For a while that felt like an eternity, but still far too short, just like back then in the pouring rain, I felt him close to me, closer than I ever thought I would. His gentle touches gave me nothing but reassurance, his soft lips exploring my body never failed to send shivers down my spine. With every little movement of his he poured in so much care, and I felt overwhelmed with love, that I did not want to let go of him ever again. And after that night shared in the dim moonlight, weakened by the swaying curtains, I wouldn’t see him the way I saw him before ever again. We both knew we’d cross a border we couldn’t just return from, and neither of us thought twice about the kiss that carried us somewhere different, and the connection that would bind our hearts together unlike anything else. And when I woke up in the morning, lying in his arms skin on skin, I knew I wouldn’t have wanted it any other way.
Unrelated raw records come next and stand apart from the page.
(** The chip is selected: an empty frame. *)
Lemma select_run {B} (k : unit → P B) w : ∃ w1, (SpiSelectCS0 ≫= k) w = k tt w1 ∧ frame (driver w1) = [] ∧
  (∀ x, cell (driver w1) x = cell (driver w) x) ∧ latch (driver w1) = latch (driver w) ∧
  (busy (driver w) = false → busy (driver w1) = false).
Proof.
  exists (after w (SPI_IOC_SELECTSLAVE 0)). split; [done|]. cbn [after driver].
  split; [apply select_frame|]. split; [intros; by apply cells_kept|]. split; [apply select_state|].
  intros. by apply stays_idle.
Qed.

(** A command of single words: the chip has received them. *)
Lemma word_run {B} data bits (k : unit → P B) w bytes : bus_bytes (u32 data) bits = bytes →
  ∃ w1, (send data bits ≫= k) w = k tt w1 ∧ within w w1 bytes.
Proof.
  intros <-. destruct (send_within data bits w) as (w1 & E & W & _). exists w1. by rewrite bind_run, E.
Qed.

(** *** Waiting *)

Lemma busy_loop_idle polls : ∀ w rest, frame (driver w) = 5 :: rest → ready_in polls (driver w) →
  ∃ w' more, busy_loop polls w = Ok (tt, w') ∧ within w w' more ∧ busy (driver w') = false.
Proof.
  induction polls as [|n IH]; intros w rest Hf Hready; [done|]. cbn [ready_in busy_loop] in *.
  destruct (send_run 255 8 w) as (w1 & E & _ & Hd & Hr). change (u32 255) with 255 in *.
  destruct (send_within 255 8 w) as (w1' & E' & W & _). rewrite E in E'. injection E' as <-.
  rewrite bind_run, E, get_data_run, Hr. rewrite (status_bit _ _ _ Hf).
  destruct (respond (driver w) (SPI_IOC_TRANSIT 255 8)) as [d' v] eqn:Er. cbn [fst snd] in *.
  destruct (busy (driver w)) eqn:Hb; cbn [Z.eqb Pos.eqb negb].
  - destruct Hready as [Hready|Hready].
    { exfalso. apply Hready. pose proof (status_bit _ 255 _ Hf) as S. rewrite Er, Hb in S. exact S. }
    subst d'. destruct (IH w1 (rest ++ bus_bytes 255 8)) as (w' & more & -> & W' & Hi); [|done|].
    { rewrite (in_frame _ _ _ W), Hf. done. }
    eexists w', _. split; [done|]. split; [by eapply within_trans|done].
  - exists w1, (bus_bytes 255 8). split; [done|]. split; [done|]. apply (in_idle _ _ _ W Hb).
Qed.

Context (polls : nat) (Hready : polled_ready (D:=D) polls).

Lemma check_busy_run {B} (k : Z → P B) w : ∃ w1, (spiCheckBusy polls ≫= k) w = k Successful w1 ∧
  (∀ x, cell (driver w1) x = cell (driver w) x) ∧ busy (driver w1) = false.
Proof.
  unfold spiCheckBusy. rewrite bind_run. unfold SpiSelectCS0. rewrite bind_run, request_run, mret_run.
  set (w1 := after w _). assert (frame (driver w1) = []) as F1 by apply select_frame.
  assert (∀ x, cell (driver w1) x = cell (driver w) x) as C1 by (intros; by apply cells_kept).
  destruct (send_run 5 8 w1) as (w2 & E2 & _ & D2 & _). destruct (send_within 5 8 w1) as (w2' & E2' & W2 & _).
  rewrite E2 in E2'. injection E2' as <-. change (u32 5) with 5 in *. rewrite bind_run, E2.
  destruct (busy_loop_idle polls w2 []) as (w3 & more & E3 & W3 & H3); [by rewrite (in_frame _ _ _ W2), F1|rewrite D2; apply Hready|].
  rewrite bind_run, E3. assert (plain_command (frame (driver w3)) = true) as Hp.
  { rewrite (in_frame _ _ _ W3), (in_frame _ _ _ W2), F1. done. }
  exists (after w3 (SPI_IOC_SELECTSLAVE 1)). split; [done|]. cbn [after driver]. split; [|by apply plain_idle].
  intros x. by rewrite plain_cells, (in_cells _ _ _ W3), (in_cells _ _ _ W2), C1.
Qed.

Lemma write_enable_run {B} (k : Z → P B) w : busy (driver w) = false →
  ∃ w1, (spiWriteEnable ≫= k) w = k Successful w1 ∧ (∀ x, cell (driver w1) x = cell (driver w) x) ∧
    latch (driver w1) = true ∧ busy (driver w1) = false.
Proof.
  intros Hb. unfold spiWriteEnable. rewrite bind_run.
  destruct (select_run (λ _, _ ← send 6 8; _ ← SpiDeselectCS0; mret Successful) w) as (w1 & -> & F1 & C1 & _ & I1).
  destruct (word_run 6 8 (λ _, _ ← SpiDeselectCS0; mret Successful) w1 [6] eq_refl) as (w2 & -> & W2).
  assert (frame (driver w2) = [6]) as F2 by (by rewrite (in_frame _ _ _ W2), F1).
  assert (busy (driver w2) = false) as B2 by (apply (in_idle _ _ _ W2), I1, Hb).
  exists (after w2 (SPI_IOC_SELECTSLAVE 1)). split; [done|]. cbn [after driver].
  split; [intros x; by rewrite plain_cells, (in_cells _ _ _ W2), C1 by (by rewrite F2)|].
  split; [by apply (enables _ [])|]. apply plain_idle; [by rewrite F2|done].
Qed.

(** *** Programming *)

Lemma page_loop_within n : ∀ pre suf j w, Z.of_nat (length pre) = 2 * j → (2 * n <= length suf)%nat → Forall is_u8 suf →
  ∃ w', page_loop n (pre ++ suf) j w = Ok (j + Z.of_nat n, w') ∧ within w w' (take (2 * n) suf).
Proof.
  induction n as [|n IH]; intros pre suf j w Hp Hl Hb; cbn [page_loop].
  - exists w. rewrite Z.add_0_r. split; [done|]. constructor; try done. by rewrite app_nil_r.
  - destruct suf as [|lo [|hi suf]]; cbn in Hl; try lia.
    apply Forall_cons in Hb as [Hlo Hb]. apply Forall_cons in Hb as [Hhi Hb].
    rewrite (load16_at pre) by done. rewrite lift_run.
    assert (bus_bytes (u32 (Swap16 (Z.lor lo (Z.shiftl hi 8)))) 16 = [lo; hi]) as Hw.
    { rewrite Swap16_load by done. unfold is_u8 in *. unfold bus_bytes. cbn [Z.eqb Pos.eqb].
      rewrite Z.div_add_l, (Z.div_small hi), Z.add_0_r, (Z.mod_small lo), Z.add_comm, Z.mod_add, Z.mod_small by lia. done. }
    destruct (word_run _ 16 (λ _, page_loop n (pre ++ lo :: hi :: suf) (j + 1)) w _ Hw) as (w1 & -> & W1).
    change (pre ++ lo :: hi :: suf) with (pre ++ [lo; hi] ++ suf). rewrite app_assoc.
    destruct (IH (pre ++ [lo; hi]) suf (j + 1) w1) as (w' & -> & W'); [rewrite length_app; cbn; lia|lia|done|].
    exists w'. split; [do 2 f_equal; lia|]. replace (2 * S n)%nat with (S (S (2 * n))) by lia.
    exact (within_trans _ _ _ _ _ W1 W').
Qed.

(** A write enable, a command with an address, and its end. *)
Definition command_run {B} (op a : Z) (body : P B) : P B :=
  _ ← spiWriteEnable; _ ← SpiSelectCS0; _ ← send op 8; _ ← send a 24;
  b ← body; _ ← SpiDeselectCS0; _ ← spiCheckBusy polls; mret b.

Lemma operation_run {B} op a (body : P B) b bytes w : busy (driver w) = false → 0 <= a < 16777216 → 0 <= op < 256 →
  (∀ w1, ∃ w2, body w1 = Ok (b, w2) ∧ within w1 w2 bytes) →
  ∃ w', command_run op a body w = Ok (b, w') ∧ busy (driver w') = false ∧
    ∀ x, cell (driver w') x = effect (op :: bus_bytes (u32 a) 24 ++ bytes) true (cell (driver w)) x.
Proof.
  intros Hb Ha Hop Hbody. unfold command_run.
  destruct (write_enable_run (λ _, _ ← SpiSelectCS0; _ ← send op 8; _ ← send a 24;
    b ← body; _ ← SpiDeselectCS0; _ ← spiCheckBusy polls; mret b) w Hb) as (w1 & -> & C1 & L1 & B1).
  destruct (select_run (λ _, _ ← send op 8; _ ← send a 24;
    b ← body; _ ← SpiDeselectCS0; _ ← spiCheckBusy polls; mret b) w1) as (w2 & -> & F2 & C2 & L2 & B2).
  assert (bus_bytes (u32 op) 8 = [op]) as Hw by (rewrite u32_id by (unfold is_u32; lia); cbn; by rewrite Z.mod_small).
  destruct (word_run op 8 (λ _, _ ← send a 24; b ← body; _ ← SpiDeselectCS0; _ ← spiCheckBusy polls; mret b) w2 _ Hw)
    as (w3 & -> & W3).
  destruct (word_run a 24 (λ _, b ← body; _ ← SpiDeselectCS0; _ ← spiCheckBusy polls; mret b) w3 _ eq_refl)
    as (w4 & -> & W4).
  destruct (Hbody w4) as (w5 & E5 & W5). rewrite bind_run, E5. set (w6 := after w5 (SPI_IOC_SELECTSLAVE 1)).
  destruct (check_busy_run (λ _, mret b) w6) as (w7 & E7 & C7 & B7).
  exists w7. change ((_ ← SpiDeselectCS0; _ ← spiCheckBusy polls; mret b) w5) with ((_ ← spiCheckBusy polls; mret b) w6).
  rewrite E7. split; [done|]. split; [done|]. intros x. rewrite C7. unfold w6. cbn [after driver].
  pose proof (within_trans _ _ _ _ _ W3 (within_trans _ _ _ _ _ W4 W5)) as W.
  rewrite command_cells by (apply (in_idle _ _ _ W), B2, B1).
  rewrite (in_frame _ _ _ W), F2, (in_latch _ _ _ W), L2, L1. apply effect_ext.
  intros y. by rewrite (in_cells _ _ _ W), C2, C1.
Qed.

Lemma program_run page a pre suf j w : busy (driver w) = false → 0 <= a < 16777216 →
  Z.of_nat (length pre) = 2 * j → (2 * page <= length suf)%nat → Forall is_u8 suf →
  ∃ w', command_run 2 a (page_loop page (pre ++ suf) j) w = Ok (j + Z.of_nat page, w') ∧ busy (driver w') = false ∧
    ∀ x, cell (driver w') x = program (cell (driver w)) (a - a mod 256) (a mod 256) (take (2 * page) suf) x.
Proof.
  intros Hb Ha Hp Hl H8.
  destruct (operation_run 2 a (page_loop page (pre ++ suf) j) (j + Z.of_nat page) (take (2 * page) suf) w) as (w' & E & B' & C');
    [done|done|lia|intros; by apply page_loop_within|].
  exists w'. split; [done|]. split; [done|]. intros x. rewrite C'.
  destruct (address_bytes a Ha) as (a2 & a1 & a0 & -> & Eq). cbn. by rewrite Eq.
Qed.

Lemma erase_run a w : busy (driver w) = false → 0 <= a < 16777216 →
  ∃ w', command_run 216 a (mret tt) w = Ok (tt, w') ∧ busy (driver w') = false ∧
    ∀ x, cell (driver w') x = erase (cell (driver w)) a x.
Proof.
  intros Hb Ha. destruct (operation_run 216 a (mret tt) tt [] w) as (w' & E & B' & C'); [done|done|lia| |].
  { intros w1. exists w1. split; [done|]. constructor; try done. by rewrite app_nil_r. }
  exists w'. split; [done|]. split; [done|]. intros x. rewrite C'.
  destruct (address_bytes a Ha) as (a2 & a1 & a0 & -> & Eq). cbn. by rewrite Eq.
Qed.

(** The loops are made of these operations. *)
Ltac same_steps :=
  unfold mbind, prog_bind, mret, prog_ret;
  repeat match goal with |- match ?m with _ => _ end = _ => destruct m as [[? ?]|]; try reflexivity end.

Lemma write_loop_step n i addr len buf j w :
  write_loop polls (S n) i addr len buf j w =
  (let '(page, len) := if 256 <=? len then (128, len - 256) else (len / 2, len) in
   j ← command_run 2 (addr + i * 256) (page_loop (Z.to_nat page) buf j);
   write_loop polls n (i + 1) addr len buf j) w.
Proof. cbn [write_loop]. destruct (if 256 <=? len then _ else _) as [page len']. unfold command_run. same_steps. Qed.

Lemma erase_loop_step n i addr w :
  erase_loop polls (S n) i addr w = (_ ← command_run 216 (addr + i * 256) (mret tt); erase_loop polls n (i + 1) addr) w.
Proof. cbn [erase_loop]. unfold command_run. same_steps. Qed.

(** A page that starts at a multiple of 256. *)
Lemma page_run page a pre suf j w : busy (driver w) = false → 0 <= a < 16777216 → a mod 256 = 0 → (page <= 128)%nat →
  Z.of_nat (length pre) = 2 * j → (2 * page <= length suf)%nat → Forall is_u8 suf →
  ∃ w', command_run 2 a (page_loop page (pre ++ suf) j) w = Ok (j + Z.of_nat page, w') ∧ busy (driver w') = false ∧
    ∀ x, cell (driver w') x = written (cell (driver w)) a (take (2 * page) suf) x.
Proof.
  intros Hb Ha Hm Hpage Hp Hl H8. destruct (program_run page a pre suf j w Hb Ha Hp Hl H8) as (w' & E & B' & C').
  exists w'. split; [done|]. split; [done|]. intros x. rewrite C', Hm, Z.sub_0_r, program_written, Z.add_0_r; [done|lia|].
  rewrite length_take. lia.
Qed.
The days living with Yanan passed by faster than ever. Sometimes I felt like they were flying away too fast, as if there was something we could lose, something that was waiting for us at the end. What end? As October progressed, the days got colder and the coffee he always bought for me while he was waiting for me to return from college was more appreciated than ever. I wanted to repay him somehow, but he just brushed it off, telling me in sincerity that he was content just having me with him. In the meanwhile, my grandparents tried convincing me to come back once more, but I wasn’t even thinking about returning to them. For now I was happy living together with Yanan and sharing my days with someone who I felt cared about me more than anyone in my life ever had. We started sleeping in the same bed regularly, and ever since then my nightmares had gotten fewer. And even if I woke up from one, having him right there next to me filled me with a feeling of safety and washed all other negative emotions away.
There was only one thing I noticed. I was probably interpreting too much since I was used to worrying more than I should. But still it made me think. As it got colder he would hug me more often, holding me longer than he had, and for some reason it had a hint of a sad feeling to it. When I asked him about it he insisted it was nothing, but still that lingering unsettlement didn’t go away, no matter how much I tried to make it disappear with reason. Until I came back from college late in the evening on the last of October. As per usual, he picked me up at the station, patiently waiting for me in the cold night. We held hands and walked home in silence, and from the way the air around him felt strange that day I vowed myself I would ask what was up with him these last days as soon as we got home. However, after we both took off our shoes and had put aside our coats, I looked at him standing there in the dark living room and a bad premonition came with the way he looked at me from a distance that felt bigger than it was.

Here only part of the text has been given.